So, in 2019 a team of scientists from Cornell University and the University of California, Riverside, traveled to the jungle in Costa Rica to collect vegetarian, omnivorous, and carnivorous bees. Entomologists Laura Figueroa, Ph.D., Quinn McFrederick, Ph.D., and Erin Krichilsky explored the Costa Rican tropical rainforest searching for 17 species of stingless bees. Eight of these stingless bees collect pollen as an exclusive source of protein, eight more can feed on pollen and carrion, and one feeds completely on animal cadavers. To collect the pollen-eating bees, the scientists observed flowers, as per usual in bee research. However, to collect the vulture bees, the scientists had to change the collection method, setting up 16 chicken-meat baits hanging from tree branches.

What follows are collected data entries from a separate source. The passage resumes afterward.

(** * pygeoif.geometry: a shallow embedding and its verified properties

    The module [pygeoif/geometry.py] builds points, lines, rings, polygons
    and their collections from raw coordinate sequences, from objects that
    expose [__geo_interface__], and from WKT text.  The Python values the
    constructors inspect are embedded as the inductive type [pyval], the
    exceptions they raise as the error monad [result], and every class as a
    module holding its record of instance attributes and its methods. *)

From Stdlib Require Import ZArith List String Ascii Bool Lia.
From Stdlib Require Import Floats.SpecFloat.
Import ListNotations.
Local Open Scope Z_scope.
Local Open Scope string_scope.
Local Open Scope list_scope.

(** ** Exceptions *)

Inductive exn : Type :=
| TypeError
| ValueError
| IndexError
| AttributeError
| NotImplementedError
| OverflowError
| AssertionError
| UnboundLocalError.

Inductive result (A : Type) : Type :=
| Ok (a : A)
| Raise (e : exn).

Arguments Ok {A} a.
Arguments Raise {A} e.

Definition bind {A B : Type} (c : result A) (k : A -> result B) : result B :=
  match c with
  | Ok a => k a
  | Raise e => Raise e
  end.

Notation "x <- c ;; k" := (bind c (fun x => k))
  (at level 61, c at next level, right associativity).

Fixpoint mapM {A B : Type} (f : A -> result B) (l : list A) : result (list B) :=
  match l with
  | [] => Ok []
  | a :: l' => b <- f a ;; bs <- mapM f l' ;; Ok (b :: bs)
  end.

(** ** Python values

    The universe of values the constructors receive: [None], integers,
    floats (binary64, canonical [spec_float]), byte strings, lists, tuples,
    an object whose [__geo_interface__] is the mapping
    [{'type': ty, 'coordinates': c}], an object whose [__geo_interface__]
    evaluates to [None] (what [_Feature.__geo_interface__] yields for an
    empty geometry), and any other object, told apart by its identity. *)

Scheme All for list.

Inductive pyval : Type :=
| PyNone
| PyInt (n : Z)
| PyFloat (f : spec_float)
| PyStr (s : string)
| PyList (items : list pyval)
| PyTuple (items : list pyval)
| PyGeo (ty : string) (coordinates : pyval)
| PyGeoNone
| PyObject (id : positive).

(** *** binary64 *)

Definition prec : Z := 53.
Definition emax : Z := 1024.

Definition is_nan (f : spec_float) : bool :=
  match f with
  | S754_nan => true
  | _ => false
  end.

Definition spec_float_eqb (x y : spec_float) : bool :=
  match x, y with
  | S754_zero a, S754_zero b => Bool.eqb a b
  | S754_infinity a, S754_infinity b => Bool.eqb a b
  | S754_nan, S754_nan => true
  | S754_finite a m e, S754_finite b m' e' =>
      Bool.eqb a b && Pos.eqb m m' && Z.eqb e e'
  | _, _ => false
  end.

(** [float(n)] for an integer: round to nearest even; a magnitude beyond
    the largest double raises [OverflowError]. *)
Definition float_of_int (n : Z) : result spec_float :=
  match binary_normalize prec emax n 0 false with
  | S754_infinity _ => Raise OverflowError
  | f => Ok f
  end.

(** The value [(-1)^s * m * 10^e], correctly rounded: an integer value
    is normalized, a proper fraction is the quotient of two exact integers;
    either way there is one rounding, to nearest even. *)
Definition float_of_decimal (s : bool) (m : N) (e : Z) : spec_float :=
  match m with
  | N0 => S754_zero s
  | Npos p =>
      match e with
      | Zneg k =>
          SFdiv prec emax (S754_finite s p 0)
                (S754_finite false (Pos.pow 10 k) 0)
      | _ =>
          binary_normalize prec emax
            ((if s then Zneg p else Zpos p) * 10 ^ e) 0 false
      end
  end.
(** * Properties *)

(** ** Helper lemmas on lists of frames *)

Lemma concat_repeat_singleton {A : Type} (a : A) (n : nat) :
  concat (repeat [a] n) = repeat a n.
Proof.
  induction n as [|n IH]; simpl; [reflexivity | now rewrite IH].
Qed.

Lemma nth_error_repeat_inv {A : Type} (a b : A) (n k : nat) :
  nth_error (repeat a n) k = Some b -> b = a.
Proof.
  intros H. apply nth_error_In in H. now apply repeat_spec in H.
Qed.

Lemma Loop_single_frame (clip : VideoNode) (f : Frame) (times : Z) :
  frames clip = [f] -> times <> 0 ->
  frames (std.Loop clip times) = repeat f (Z.to_nat times).
Proof.
  intros Hf Ht. unfold std.Loop, with_frames. cbn [frames].
  destruct (times =? 0) eqn:E; [apply Z.eqb_eq in E; contradiction|].
  rewrite Hf. apply concat_repeat_singleton.
Qed.

Lemma peak_value_pos (fmt : VideoFormat) :
  0 < bits_per_sample fmt -> 0 < peak_value fmt.
Proof.
  intros H. unfold peak_value.
  assert (2 ^ 1 <= 2 ^ bits_per_sample fmt) by (apply Z.pow_le_mono_r; lia).
  change (2 ^ 1) with 2 in *. lia.
Qed.

Lemma check_variable_format (clip : VideoNode) (fmt : VideoFormat) :
  check_variable clip = inr fmt -> format clip = Some fmt.
Proof.
  unfold check_variable. destruct (format clip); [|discriminate].
  destruct (_ || _); [discriminate|]. now intros [= ->].
Qed.

(** ** The rectangle test of [squaremask] *)

Lemma in_rectb_spec w h ox oy x y :
  in_rectb w h ox oy x y = true <-> in_rect w h ox oy x y.
Proof.
  unfold in_rectb, in_rect.
  rewrite !andb_true_iff, !Z.leb_le, !Z.ltb_lt. lia.
Qed.

Lemma truth_gtb (b : bool) : (truth b >? 0) = b.
Proof. now destruct b. Qed.

Ltac split_comparisons :=
  repeat match goal with
         | |- context [?a <? ?b] => destruct (Z.ltb_spec a b)
         | |- context [?a >? ?b] => destruct (Z.gtb_spec a b)
         | |- context [?a <=? ?b] => destruct (Z.leb_spec a b)
         end.

Lemma region_expr_eval (clip : VideoNode) (w h ox oy : Z) (invert : bool)
    (env : ExprEnv) :
  env_x env = 0 ->
  eval_rpn env
    (_get_region_expr clip ox (width clip - w - ox) oy (height clip - h - oy)
       (inl (if invert then [Tok_range_max; Tok_x]
             else [Tok_x; Tok_range_max])) false) []
  = Some (rect_frame (env_range_max env) w h ox oy invert
            (env_X env) (env_Y env)).
Proof.
  intros Hx. unfold _get_region_expr, rect_frame, in_rectb.
  destruct invert; simpl; rewrite Hx, !truth_gtb;
    split_comparisons; simpl; try reflexivity; lia.
Qed.

(** ** What the runtime filters accept *)

Lemma aligned_0 (v : Z) : aligned 0 v = true.
Proof. unfold aligned. change (2 ^ 0) with 1. now rewrite Z.mod_1_r. Qed.

Lemma ColorFamily_eqb_refl (c : ColorFamily) : ColorFamily_eqb c c = true.
Proof. now destruct c. Qed.

Lemma same_format_refl (f : VideoFormat) : same_format f f = true.
Proof.
  unfold same_format. now rewrite ColorFamily_eqb_refl, !Z.eqb_refl.
Qed.

(** Solves [b = true] for a conjunction of comparisons that hold. *)
Ltac bool_true :=
  repeat rewrite andb_true_iff; repeat split;
  try apply aligned_0; try apply ColorFamily_eqb_refl;
  try apply same_format_refl;
  try (apply Z.ltb_lt; lia); try (apply Z.leb_le; lia);
  try (apply Z.eqb_eq; lia); try reflexivity.

Lemma constant_format_some (clip : VideoNode) (fmt : VideoFormat) :
  format clip = Some fmt -> 0 < width clip -> 0 < height clip ->
  constant_format clip = Some fmt.
Proof.
  intros Hf Hw Hh. unfold constant_format. rewrite Hf.
  replace ((0 <? width clip) && (0 <? height clip)) with true
    by (symmetry; bool_true).
  reflexivity.
Qed.

Lemma constant_format_inv (clip : VideoNode) (fmt : VideoFormat) :
  constant_format clip = Some fmt ->
  format clip = Some fmt /\ 0 < width clip /\ 0 < height clip.
Proof.
  unfold constant_format. destruct (format clip) as [f|]; [|discriminate].
  destruct ((0 <? width clip) && (0 <? height clip)) eqn:E; [|discriminate].
  intros [= ->]. apply andb_true_iff in E. rewrite !Z.ltb_lt in E.
  now repeat split.
Qed.

(** The evaluator accepts one clip of constant format and resolution. *)
Lemma same_planes_refl (clip : VideoNode) (fmt : VideoFormat) :
  format clip = Some fmt -> 0 < width clip -> 0 < height clip ->
  same_planes clip clip = true.
Proof.
  intros Hf Hw Hh. unfold same_planes.
  rewrite (constant_format_some clip fmt Hf Hw Hh). bool_true.
Qed.

Lemma ret_inv {A : Type} (a b : A) : ret a = inr b -> a = b.
Proof. intros H. unfold ret in H. congruence. Qed.

Section SquaremaskProperties.

Variable aka_expr_available : bool.

Lemma no_excess (w h ox oy cw ch : Z) :
  (ox + w >? cw) || (oy + h >? ch) = false <-> ox + w <= cw /\ oy + h <= ch.
Proof.
  rewrite orb_false_iff, !Z.gtb_ltb, !Z.ltb_ge. tauto.
Qed.

(** Every mask [squaremask] returns is a single-plane mask of the clip's
    resolution and length, each frame being [rect_frame]; a mask is
    returned only for a rectangle within the clip. *)
Lemma squaremask_returned (clip : VideoNode) (fmt : VideoFormat)
    (w h ox oy : Z) (invert : bool) (mask : VideoNode) :
  check_variable clip = inr fmt ->
  frames clip <> [] ->
  0 < bits_per_sample fmt ->
  squaremask aka_expr_available clip w h ox oy invert = inr mask ->
  ox + w <= width clip /\ oy + h <= height clip
  /\ format mask = Some (replace_gray fmt)
  /\ width mask = width clip /\ height mask = height clip
  /\ exists g : Frame,
       frames mask = repeat g (length (frames clip))
       /\ forall x y, g x y = rect_frame (peak_value fmt) w h ox oy invert x y.
Proof.
  intros Hchk Hne Hbits.
  pose proof (check_variable_format _ _ Hchk) as Hfmt.
  pose proof (peak_value_pos fmt Hbits) as Hpeak.
  unfold squaremask. rewrite Hchk. cbn [bind].
  destruct ((ox + w >? width clip) || (oy + h >? height clip)) eqn:Ex;
    [discriminate|].
  apply no_excess in Ex. destruct Ex as [Hw Hh].
  assert (Hlen : num_frames clip <> 0).
  { unfold num_frames. destruct (frames clip); [congruence | cbn; lia]. }
  assert (Hnat : Z.to_nat (num_frames clip) = length (frames clip))
    by (unfold num_frames; apply Nat2Z.id).
  match goal with
  | |- bind ?P _ = _ -> _ =>
      assert (Hone : forall m, P = inr m ->
                format m = Some (replace_gray fmt)
                /\ width m = width clip /\ height m = height clip
                /\ exists g : Frame,
                     frames m = [g]
                     /\ forall x y,
                          g x y
                          = rect_frame (peak_value fmt) w h ox oy invert x y);
      [|destruct P as [e|m]; [discriminate|]; specialize (Hone m eq_refl)]
  end.
  { intros m. destruct aka_expr_available.
    - unfold std.BlankClip. cbn [std.BlankClip_out format width height].
      destruct (_ && _); [|discriminate]. cbn [bind ret].
      unfold norm_expr. cbn [std.BlankClip_out format].
      replace (stack_depth _ 0) with (Some 1%nat)
        by (destruct invert; reflexivity).
      destruct (forallb _ _); [|discriminate].
      intros Hm. apply ret_inv in Hm. subst m.
      cbn [with_frames format width height frames std.BlankClip_out].
      repeat (split; [reflexivity|]).
      eexists. split; [reflexivity|].
      intros x y. cbv beta. rewrite region_expr_eval by reflexivity.
      cbn [env_range_max env_X env_Y].
      change (peak_value (replace_gray fmt)) with (peak_value fmt).
      unfold rect_frame, clamp.
      destruct (xorb _ _); lia.
    - unfold std.BlankClip. cbn [std.BlankClip_out format width height].
      destruct (_ && _); [|discriminate]. cbn [bind ret].
      unfold std.AddBorders. destruct (constant_format _); [|discriminate].
      destruct (std.AddBorders_ok _ _ _ _ _); [|discriminate].
      cbn [bind ret]. unfold get_peak_value. rewrite Hfmt.
      destruct invert; intros [= <-];
        cbn [std.Invert std.AddBorders_out std.BlankClip_out with_frames
               format width height frames];
        (split; [reflexivity|]); (split; [lia|]); (split; [lia|]);
        eexists; (split; [reflexivity|]); intros x y.
      + unfold get_peak_value.
        cbn [format std.AddBorders_out std.BlankClip_out].
        change (peak_value (replace_gray fmt)) with (peak_value fmt).
        unfold rect_frame, in_rectb.
        destruct (_ && _); cbn [xorb negb]; lia.
      + unfold rect_frame, in_rectb.
        destruct (_ && _); reflexivity. }
  destruct Hone as (Hmf & Hmw & Hmh & g & Hfr & Hg). cbn [bind].
  destruct (num_frames clip =? 1) eqn:E1; intros [= <-].
  - apply Z.eqb_eq in E1.
    repeat (split; [assumption|]). exists g. split; [|exact Hg].
    rewrite Hfr, <- Hnat, E1. reflexivity.
  - cbn [std.Loop with_frames format width height].
    repeat (split; [assumption|]). exists g. split; [|exact Hg].
    rewrite (Loop_single_frame m g) by assumption. now rewrite Hnat.
Qed.
(** ** Further notions used to state properties *)

(** Times that follow each other, and the time [l], by at least [d]. *)
Fixpoint spaced (d l : R) (times : list R) : Prop :=
  match times with
  | [] => True
  | t :: times' => t >= l + d /\ spaced d t times'
  end.

(** The sprite attributes hold what [sprite_anim_tick] needs: nothing is
    armed, or both the frame delay and the last index are set. *)
Definition sprite_ok (self : OvershootAnimator.t) : Prop :=
  OvershootAnimator.cur_sprite_index self = None \/
  (is_Some (OvershootAnimator.sprite_anim_delay self) /\
   is_Some (OvershootAnimator.sprite_anim_to_index self)).

(** A step as a pass leaves it: started once its start offset has elapsed. *)
Definition mark_started (now epoch : R) (s : Step.t) : Step.t :=
  Step.set_started s (Step.started s || elapsed now epoch s).

(** The first [n] iterations of [while True]; the result lists the values
    of [still_going]. *)
Fixpoint run_loop (ticks_ms : nat -> Z) (n : nat) : M (list bool) :=
  match n with
  | O => ret []
  | S n' =>
      (still_going <- loop_body ticks_ms ;;
       rest <- run_loop ticks_ms n' ;;
       ret (still_going :: rest))%loop
  end.

(** A timeline made of one palette swap only. *)
Definition swap_only : World :=
  {| elements := fun _ => Element.mk 0 0 0 plain;
     animators := fun e => OvershootAnimator.init e;
     steps := [swap_step "red_palette"];
     start_time := 0; clock_reads := 0; trace := [] |}.

(** ** Setup of the show (lines 259-623) *)

(** [step["animator"] = a] and [step[name] = p]. *)
Definition step_set_animator (s : Step.t) (a : nat) : Step.t :=
  {| Step.type := Step.type s;
     Step.start_time := Step.start_time s;
     Step.started := Step.started s;
     Step.tilegrid := Step.tilegrid s;
     Step.animator := Some a;
     Step.offscreen_loc := Step.offscreen_loc s;
     Step.onscreen_loc := Step.onscreen_loc s;
     Step.move_duration := Step.move_duration s;
     Step.overshoot_pixels := Step.overshoot_pixels s;
     Step.eased_value := Step.eased_value s;
     Step.sprite_anim_range := Step.sprite_anim_range s;
     Step.sprite_delay := Step.sprite_delay s;
     Step.sprite_anim_start := Step.sprite_anim_start s;
     Step.new_palette := Step.new_palette s;
     Step.palettes := Step.palettes s |}.

Definition step_set_palette (s : Step.t) (name : string) (p : Palette) : Step.t :=
  {| Step.type := Step.type s;
     Step.start_time := Step.start_time s;
     Step.started := Step.started s;
     Step.tilegrid := Step.tilegrid s;
     Step.animator := Step.animator s;
     Step.offscreen_loc := Step.offscreen_loc s;
     Step.onscreen_loc := Step.onscreen_loc s;
     Step.move_duration := Step.move_duration s;
     Step.overshoot_pixels := Step.overshoot_pixels s;
     Step.eased_value := Step.eased_value s;
     Step.sprite_anim_range := Step.sprite_anim_range s;
     Step.sprite_delay := Step.sprite_delay s;
     Step.sprite_anim_start := Step.sprite_anim_start s;
     Step.new_palette := Step.new_palette s;
     Step.palettes := <[name := p]> (Step.palettes s) |}.

(** Lines 428-434: the palettes recorded on a step whose tilegrid is a
    [TileGrid], from its current [pixel_shader]. *)
Definition register_palettes (step : Step.t) (pixel_shader : Palette) : Step.t :=
  let step := step_set_palette step "default_palette" pixel_shader in
  let step := step_set_palette step "red_palette"
                (make_alternate_platte pixel_shader 0xff0000) in
  let step := step_set_palette step "yellow_palette"
                (make_alternate_platte pixel_shader 0xffff00) in
  let step := step_set_palette step "teal_palette"
                (make_alternate_platte pixel_shader 0x00ffff) in
  let step := step_set_palette step "pink_palette"
                (make_alternate_platte pixel_shader 0xff00ff) in
  let step := step_set_palette step "blue_palette"
                (make_alternate_platte pixel_shader 0x0000ff) in
  step_set_palette step "green_palette"
    (make_alternate_platte pixel_shader 0x00ff00).

(** [coordinator["steps"][k]] changed in place. *)
Definition update_step (k : nat) (f : Step.t -> Step.t) : M unit := fun w =>
  Ok (tt, {| elements := elements w; animators := animators w;
             steps := alter f k (steps w);
             start_time := start_time w; clock_reads := clock_reads w;
             trace := trace w |}).
Lemma fresh_keys_snoc (k : Val) (kis : list (Val * Val)) (known : list Val) :
  has_key k (map fst kis) = false ->
  forall i, fresh_keys i kis (known ++ [k]) = fresh_keys i kis known.
Proof.
  induction kis as [|[k' x] kis IH]; intros Hk i; cbn; [done|].
  cbn in Hk. apply orb_false_iff in Hk as [H1 H2]. rewrite IH by done.
  rewrite has_key_app. cbn. rewrite (js_eq_sym k' k), H1.
  by rewrite !orb_false_r.
Qed.

Lemma distinct_keys_snoc (ks : list Val) (k : Val) :
  distinct_keys ks = true -> js_eq k k = true -> has_key k ks = false ->
  distinct_keys (ks ++ [k]) = true.
Proof.
  intros Hd Hk Hn. induction ks as [|y ks IH]; cbn in *.
  - by rewrite Hk.
  - apply andb_true_iff in Hd as [Hd1 Hd3]. apply andb_true_iff in Hd1 as [Hd1 Hd2].
    apply orb_false_iff in Hn as [Hn1 Hn2].
    rewrite Hd1, has_key_app, IH by done. cbn.
    rewrite (js_eq_sym y k), Hn1. apply negb_true_iff in Hd2. by rewrite Hd2.
Qed.

(** The source signal of a mapper: a plain node that holds an array. *)
Definition source_node (b : nat) (items : list Val) (obs : list nat) (sn : Node)
  : Prop :=
  value sn = VArr b items /\ compute sn = None /\ disposed sn = false /\
  stale sn = false /\ equals sn = None /\ observers sn = obs.

(** The memo of a mapper, read by no other computation. *)
Definition mapper_node (mapFn : Fn) (t s : nat) (key : option Fn) (stl : bool)
    (srcs : list nat) (mn : Node) : Prop :=
  compute mn = Some (FMapper false (VFun (FRead s)) (VFun mapFn) key t) /\
  stale mn = stl /\ disposed mn = false /\ cleanups mn = [] /\
  children mn = [] /\ observers mn = [] /\ isEffect mn = false /\
  sources mn = srcs.

(** The mapper [m] over the source [s] is to be recomputed: it was just
    created, or the source was written. *)
Definition Outdated (mapFn : Fn) (t : nat) (key : option Fn) (s m : nat)
    (items : list Val) (rows : list Row) (st : State) : Prop :=
  active st = [] /\ pending st = [] /\ flushing st = false /\ s <> m /\
  (exists sn mn b obs srcs,
     node s st = Some sn /\ node m st = Some mn /\
     source_node b items obs sn /\ mapper_node mapFn t s key true srcs mn /\
     ((srcs = [] /\ obs = []) \/ (srcs = [s] /\ obs = [m]))) /\
  Rows mapFn t st rows /\ (s ∉ row_ids rows) /\ (m ∉ row_ids rows).

(** The mapper [m] is up to date: its value is the array of the outputs,
    in the order of the source's items, and the table holds one row per
    key, at its position. *)
Definition Mapped (mapFn : Fn) (t : nat) (key : option Fn) (keyf : Val -> Val)
    (s m : nat) (items : list Val) (rows : list Row) (outs : list Val)
    (st : State) : Prop :=
  active st = [] /\ pending st = [] /\ flushing st = false /\ s <> m /\
  (exists sn mn b a,
     node s st = Some sn /\ node m st = Some mn /\
     source_node b items [m] sn /\ mapper_node mapFn t s key false [s] mn /\
     value mn = VArr a outs) /\
  Rows mapFn t st rows /\ (s ∉ row_ids rows) /\ (m ∉ row_ids rows) /\
  distinct_keys (map keyf items) = true /\
  outs = map (out_for rows) (map keyf items) /\
  Forall (fun r => position (r_key r) (map keyf items) = Some (r_pos r)) rows /\
  Forall (fun k => has_key k (map r_key rows) = true) (map keyf items).
(** * dousei: a shallow embedding of the dual-commute optimizer

    The development follows the Python sources module by module:
    [config.py], [commute_optimizer.py] (graph construction, bounded
    Dijkstra with route tracking, ranking, station search),
    [database_manager.py] (the station upsert), [data_fetcher.py] (the
    per-operator fetch) and [app.py] (the analyze endpoint).

    Modelling conventions.
    - Python [float] values are modelled by the rationals they denote
      ([Q]).  Every time the engine computes is a finite sum of the two
      edge weights 2.5 and 5.0, and binary64 adds such values exactly, so
      the comparisons the code makes are the comparisons made here.
      The one quotient the code takes, in the balance score, is rounded
      in binary64 and exact here: about it only what rounding keeps is
      stated (its range, its order, and its value away from 1).
    - Python [int] is [Z]; [str] is [string] (a byte string, compared
      byte-wise, which is the code-point order on UTF-8).
    - A [dict] whose iteration order is observed is an insertion-ordered
      association list ([dict_get], [dict_set]); a [dict] that is only
      indexed is a [gmap]; a [set] is a [gset], and iterating over a set
      goes through [elements], whose order is left unspecified by its
      lemmas just as Python leaves it unspecified.
    - Code that can raise returns [result]. *)

From Stdlib Require Import ZArith QArith Qabs Lqa Lia List String Ascii Bool Sorted.
From stdpp Require Import base gmap sets list strings.

Open Scope string_scope.
Open Scope list_scope.
Open Scope Z_scope.

(** ** Python scaffolding *)

Inductive exn : Type :=
| ValueError (msg : string)
| AttributeError (msg : string)
| ZeroDivisionError
| RequestException (msg : string).

Inductive result (A : Type) : Type :=
| Ok (a : A)
| Raise (e : exn).
Arguments Ok {A} a.
Arguments Raise {A} e.

Definition is_ok {A} (r : result A) : bool :=
  match r with Ok _ => true | Raise _ => false end.

(** [a < b] on floats. *)
Definition Qlt_bool (a b : Q) : bool := negb (Qle_bool b a).

(** Insertion-ordered dictionary: [d.get(k)], [k in d] and [d[k] = v]
    (an existing key keeps its position). *)
Fixpoint dict_get {K V} `{EqDecision K} (k : K) (d : list (K * V)) : option V :=
  match d with
  | [] => None
  | (k', v) :: d' => if decide (k = k') then Some v else dict_get k d'
  end.

Fixpoint dict_set {K V} `{EqDecision K} (k : K) (v : V) (d : list (K * V))
  : list (K * V) :=
  match d with
  | [] => [(k, v)]
  | (k', v') :: d' =>
      if decide (k = k') then (k, v) :: d' else (k', v') :: dict_set k v d'
  end.

Definition dict_contains {K V} `{EqDecision K} (k : K) (d : list (K * V)) : bool :=
  match dict_get k d with Some _ => true | None => false end.

(** [list.sort(key=...)] / [sorted]: a stable sort that only asks [<] of
    the keys.  [lt a b] is [key(a) < key(b)]. *)
Fixpoint sort_insert {A} (lt : A → A → bool) (x : A) (l : list A) : list A :=
  match l with
  | [] => [x]
  | y :: l' => if lt y x then y :: sort_insert lt x l' else x :: y :: l'
  end.

Definition py_sort {A} (lt : A → A → bool) (l : list A) : list A :=
  foldr (sort_insert lt) [] l.

(** [l[:n]] for a Python int [n]: a negative [n] counts from the end. *)
Definition slice_to {A} (n : Z) (l : list A) : list A :=
  if 0 <=? n then take (Z.to_nat n) l
  else take (Z.to_nat (Z.of_nat (length l) + n)) l.

(** ** config.py *)

Definition DEFAULT_AVG_TIME_PER_STOP : Q := 2.5%Q.
Definition DEFAULT_TRANSFER_TIME : Q := 5.0%Q.
Definition DEFAULT_MAX_COMMUTE_TIME : Q := 120%Q.
Definition DEFAULT_TOP_N_RESULTS : Z := 10.

(** ** commute_optimizer.py: data *)

(** One adjacency entry of [network_graph] (a dict literal in the source). *)
Record Connection : Type := mkConnection {
  c_to_station : string;
  c_travel_time : Q;
  c_railway : string;
  c_num_stops : Z
}.

Record RouteSegment : Type := mkRouteSegment {
  from_station : string;
  to_station : string;
  railway : string;
  travel_time : Q;
  num_stops : Z
}.

Record Route : Type := mkRoute {
  segments : list RouteSegment;
  total_time : Q;
  total_stops : Z
}.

After collecting the focused bee species, the researchers brought the specimens to the laboratory at UC Riverside. Doug Yanega, Ph.D., senior museum scientist, identified the collected bee species, while graduate student Jessica Maccaro used DNA techniques to identify and compare the bacteria present in the bee gut microbiota of vulture, omnivorous, and pollen-eating bees. The research team found that “vulture bees lost some ancestral core microbes, retained others, and entered into novel associations with acidophilic microbes.”
But why acidophilic bacteria? If you were to feed on rotten meat, you would be more exposed to pathogens, increasing the chances of contracting a severe infection. In such a case, acidophilic bacteria would be your best allies! For example, Carnobacterium and Apilactobacillus may make your gut more acidic, preventing pathogens from making you sick while you chew chunks of rotten meat. Thus, to feed on carrion, the vulture bee microbiome contains lactic acid bacteria and acetic acid bacteria in its repertoire, unlike the microbiome of pollen-eating bees.
Since the evolution of life on Earth, bacteria have played a major role in the origin, structure, and function of our ecosystems. Beyond that, bacteria are fundamental to the survival of all vertebrate and invertebrate animals that inhabit our planet nowadays. Microscopic but powerful, the gut microbiota can adjust to dramatic diet shifts like the one taken on by vulture bees. DNA technologies today allow the massive sequencing of all the genetic material in a biological sample, something unthinkable when David Roubik described necrophagy for the first time in tropical bees. So, next time you see some bees visiting flowers, stop to think of their vulture relatives and acknowledge how marvelous the gut microbiome is.
Read More
“Why Did the Bee Eat the Chicken? Symbiont Gain, Loss, and Retention in the Vulture Bee Microbiome”
Microbial Ecology
Magda P. Argueta Guzmán, is Ph.D. candidate in the Department of Entomology at the University of California, Riverside. Email: margu006@ucr.edu.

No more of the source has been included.